(Stored data entries)

-=-=-

Lemma update_frame path d children fields isRootLevel hasArrayAncestors out m :
  plain_children children -> plain_along path fields ->
  TraverseDocumentAndApplyUpdate EnableCollation clock state fields (d, children) isRootLevel hasArrayAncestors =
    Ok (out, m) ->
  (isRootLevel && bool_decide (head path = Some IdField)) = false ->
  outside path children = true ->
  get_path out path = get_path fields path.
Proof.
  revert d children fields isRootLevel out m. induction path as [|f path IH];
    intros d children fields isRootLevel out m Hp Ha Ht Hid Ho; [done|].
  assert ((isRootLevel && bool_decide (f = IdField)) = false) as Hr
    by (rewrite <- Hid; f_equal; by apply bool_decide_ext; split; [intros ->|intros [=]]).
  pose proof (traverse_level d children fields _ _ _ _ f Hp (proj1 Ha) Ht Hr) as Hlev.
  cbn [outside] in Ho. destruct (find_child f children) as [[|f' d' kids]|] eqn:Ec; [done| |].
  2: { unfold level_result in Hlev. destruct path; [done|]. by rewrite !get_path_cons, Hlev. }
  destruct path as [|g path]; [done|]. rewrite !get_path_cons. destruct Ha as [N Ha].
  pose proof (plain_kids _ _ _ (plain_child _ _ _ Hp Ec)) as Hk.
  unfold level_result in Hlev. destruct (field_value fields f) as [v|].
  - destruct (type_eqb (value_type v) BSON_TYPE_DOCUMENT) eqn:Et.
    { destruct v; try done. destruct Hlev as [m0 Hlev]. rewrite update_node_document in Hlev.
      destruct (TraverseDocumentAndApplyUpdate _ _ _ v_doc _ _ _) as [[out' m1]|] eqn:Eu; [|done].
      injection Hlev as <- _. by apply (IH d' kids v_doc false out' m1). }
    destruct Hlev as [m0 Hlev]. cbn [update_node] in Hlev.
    destruct v; try done; (destruct (hasExpressionFieldsInChildren d'); [done|]);
      (destruct (IsAnErrorForIntermediateNodeOfDollarRenameOp _ _); [done|]); by injection Hlev as <- <-.
  - destruct Hlev as [m0 Hlev]. cbn [unresolved_node] in Hlev.
    destruct (writes_children d'); [|by injection Hlev as <- _]. destruct (hasPositionalChildren d'); [done|].
    destruct (unresolved_children _ _ _ _ kids 0) as [[added m1]|] eqn:Eu; [|done]. injection Hlev as <- _.
    by apply (unresolved_outside (g :: path) hasArrayAncestors kids added m1).
Qed.

(** ** Arrays *)

(** The key of an element is its index. *)
Lemma decimal_digits_spec fuel z digits :
  0 <= z < 10 ^ Z.of_nat (S fuel) ->
  exists front, decimal_digits (S fuel) z digits = front ++ digits /\ front <> [] /\
    forallb is_digit front = true /\ dec_value front 0 = z.
Proof.
  revert z digits. induction fuel as [|fuel IH]; intros z digits Hz.
  - cbn [decimal_digits]. change (10 ^ Z.of_nat 1) with 10 in Hz. rewrite (proj2 (Z.ltb_lt z 10)) by lia.
    exists [48 + z]. split_and!; [done..| |cbn; lia]. cbn. unfold is_digit. lia.
  - remember (S fuel) as fuel1 eqn:Hfu. cbn [decimal_digits]. destruct (Z.ltb_spec z 10).
    + exists [48 + z]. split_and!; [done..| |cbn; lia]. cbn. unfold is_digit. lia.
    + rewrite Nat2Z.inj_succ, Z.pow_succ_r in Hz by lia. subst fuel1.
      destruct (IH (z / 10) ((48 + z mod 10) :: digits)) as (front & -> & _ & Hd & Hv).
      { split; [apply Z.div_pos; lia|apply Z.div_lt_upper_bound; lia]. }
      pose proof (Z.mod_pos_bound z 10 ltac:(lia)). exists (front ++ [48 + z mod 10]).
      rewrite <- app_assoc, forallb_app, Hd. split_and!; [done|by destruct front| |].
      * cbn. unfold is_digit. lia.
      * unfold dec_value in Hv |- *. rewrite fold_left_app, Hv. cbn. pose proof (Z.div_mod z 10). lia.
Qed.

Lemma field_index_key i : Z.of_nat i < 2 ^ 31 -> field_index (index_key i) = Z.of_nat i.
Proof.
  intros Hi. unfold index_key. destruct (decimal_digits_spec 9 (Z.of_nat i) []) as (front & -> & Hne & Hd & Hv);
    [change (10 ^ Z.of_nat 10) with 10000000000; lia|].
  rewrite app_nil_r. unfold field_index, StringViewToPositiveInteger, CreateStringViewFromStringWithLength. cbn [sv_length].
  assert (sv_view (mk_view (Some front) (blen front)) = front) as ->.
  { unfold sv_view, blen. cbn. rewrite Nat2Z.id. apply firstn_all. }
  rewrite (proj2 (Z.eqb_neq (blen front) 0)).
  - rewrite positive_integer_loop_digits; [done|done|lia|lia].
  - intros Hb. apply Hne. destruct front; [done|]. unfold blen in Hb. cbn [length] in Hb. lia.
Qed.

(** The child for an index. *)
Definition array_child (index : Z) (children : list BsonPathNode) : option BsonPathNode :=
  List.find (fun c => field_index (node_field c) =? index) children.

Lemma find_match_array {R} (update : BsonPathNode -> result R) children i value index r :
  Forall plain_node children -> Z.of_nat i < 2 ^ 31 ->
  find_match (fun c => IsNodeMatchForIteratorPath state c (index_key i) true value) update children index = Ok r ->
  match array_child (Z.of_nat i) children with
  | None => r = None
  | Some c => exists j x, r = Some (j, x) /\ update c = Ok x
  end.
Proof.
  intros Hc Hi. revert index. induction Hc as [|c children Hn _ IH]; intros index; [by intros [= <-]|].
  cbn [find_match]. fold (@find_match R). unfold IsNodeMatchForIteratorPath at 1.
  assert (GetPositionalData c = PositionalType_None) as -> by (by destruct Hn as [??? _ Hp|??? Hp]).
  cbn [array_child List.find]. destruct (Z.ltb_spec (field_index (node_field c)) 0) as [Hneg|Hneg]; [done|].
  rewrite field_index_key by done. cbn [result_bind].
  destruct (field_index (node_field c) =? Z.of_nat i); [|apply IH].
  destruct (update c) as [x|]; [|done]. intros [= <-]. by exists index, x.
Qed.

(** A loop in which every field is written. *)
Lemma update_fields_all handle fields handled out m handled' :
  (forall k v i w n, (k, v) ∈ fields -> handle k v = Ok (Some (i, (w, n))) -> is_Some w) ->
  update_fields handle false fields handled = Ok (out, m, handled') ->
  Forall2 (fun f o : bson_field =>
    (handle f.1 f.2 = Ok None /\ o.2 = f.2) \/ exists i n, handle f.1 f.2 = Ok (Some (i, (Some o.2, n)))) fields out.
Proof.
  revert handled out m handled'. induction fields as [|[k v] fields IH]; intros handled out m handled' Hs Hu;
    cbn [update_fields andb] in Hu; [by injection Hu as <- _ _|].
  destruct (handle k v) as [r|] eqn:Eh; [|done]. cbn [result_bind] in Hu.
  assert (forall k v i w n, (k, v) ∈ fields -> handle k v = Ok (Some (i, (w, n))) -> is_Some w) as Hs'
    by (intros ????? Hin; apply Hs; by right).
  destruct r as [[i [w n]]|].
  - destruct (Hs k v i w n ltac:(by left) Eh) as [w' ->].
    destruct (update_fields handle false fields (i :: handled)) as [[[out1 m1] handled2]|] eqn:Eu; [|done].
    injection Hu as <- _ _. constructor; [right; by exists i, n|]. by apply (IH _ _ _ _ Hs' Eu).
  - destruct (update_fields handle false fields handled) as [[[out1 m1] handled2]|] eqn:Eu; [|done].
    injection Hu as <- _ _. constructor; [by left|]. by apply (IH _ _ _ _ Hs' Eu).
Qed.

(** The results of an operator, one branch after the other. *)
Ltac result_cases H :=
  repeat match type of H with
  | Ok _ = Ok _ => injection H as <-
  | Err _ = Ok _ => discriminate H
  | result_bind ?m _ = Ok _ => destruct m as [?|]; cbn [result_bind] in H; [|discriminate H]
  | match ?x with _ => _ end = Ok _ => destruct x
  end.

(** An operator leaves an element of an array in its place: it writes a value, or
    does not change it. *)
Lemma operator_writes_element op context updateValue current w hasArrayAncestors :
  current <> V_Eod ->
  writeFunc EnableCollation op clock current initial_writer updateValue context (mk_setstate true hasArrayAncestors) state =
    Ok w ->
  writer_modifyType w = MODIFY_TYPE_NOCHANGE \/ is_Some (writer_written w).
Proof.
  intros Hc Hw.
  assert (forall writer : UpdateOperatorWriter, writer = initial_writer \/ is_Some (writer_written writer) ->
    writer_modifyType writer = MODIFY_TYPE_NOCHANGE \/ is_Some (writer_written writer)) as Hi
    by (intros writer [->|Hx]; [by left|by right]).
  apply Hi. clear Hi. destruct op; cbn [writeFunc] in Hw;
    unfold HandleUpdateDollarSet, HandleUpdateDollarInc, HandleUpdateDollarMin, HandleUpdateDollarMax,
      HandleUpdateDollarUnset, HandleUpdateDollarPush, HandleUpdateDollarPop, HandleUpdateDollarRename,
      HandleUpdateDollarRenameSource, HandleUpdateDollarSetOnInsert, HandleUpdateDollarPullAll,
      HandleUpdateDollarAddToSet, AddToSetWriteFinalArray, HandleUpdateDollarMul, HandleUpdateDollarBit,
      HandleUpdateDollarCurrentDate, HandleUpdateDollarPull in Hw;
    cbn [set_isArray orb] in Hw; result_cases Hw; first [by left|right; by eexists].
Qed.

-=-=-

**DIRECTIONS FOR THIS TASK**: Repeat exactly the lines above from the one with "destruct (handle k" up to and including the one with "destruct (update_fields handle false fields (i". No other line belongs in the reply.

**EXERCISE OUTPUT**:
  destruct (handle k v) as [r|] eqn:Eh; [|done]. cbn [result_bind] in Hu.
  assert (forall k v i w n, (k, v) ∈ fields -> handle k v = Ok (Some (i, (w, n))) -> is_Some w) as Hs'
    by (intros ????? Hin; apply Hs; by right).
  destruct r as [[i [w n]]|].
  - destruct (Hs k v i w n ltac:(by left) Eh) as [w' ->].
    destruct (update_fields handle false fields (i :: handled)) as [[[out1 m1] handled2]|] eqn:Eu; [|done].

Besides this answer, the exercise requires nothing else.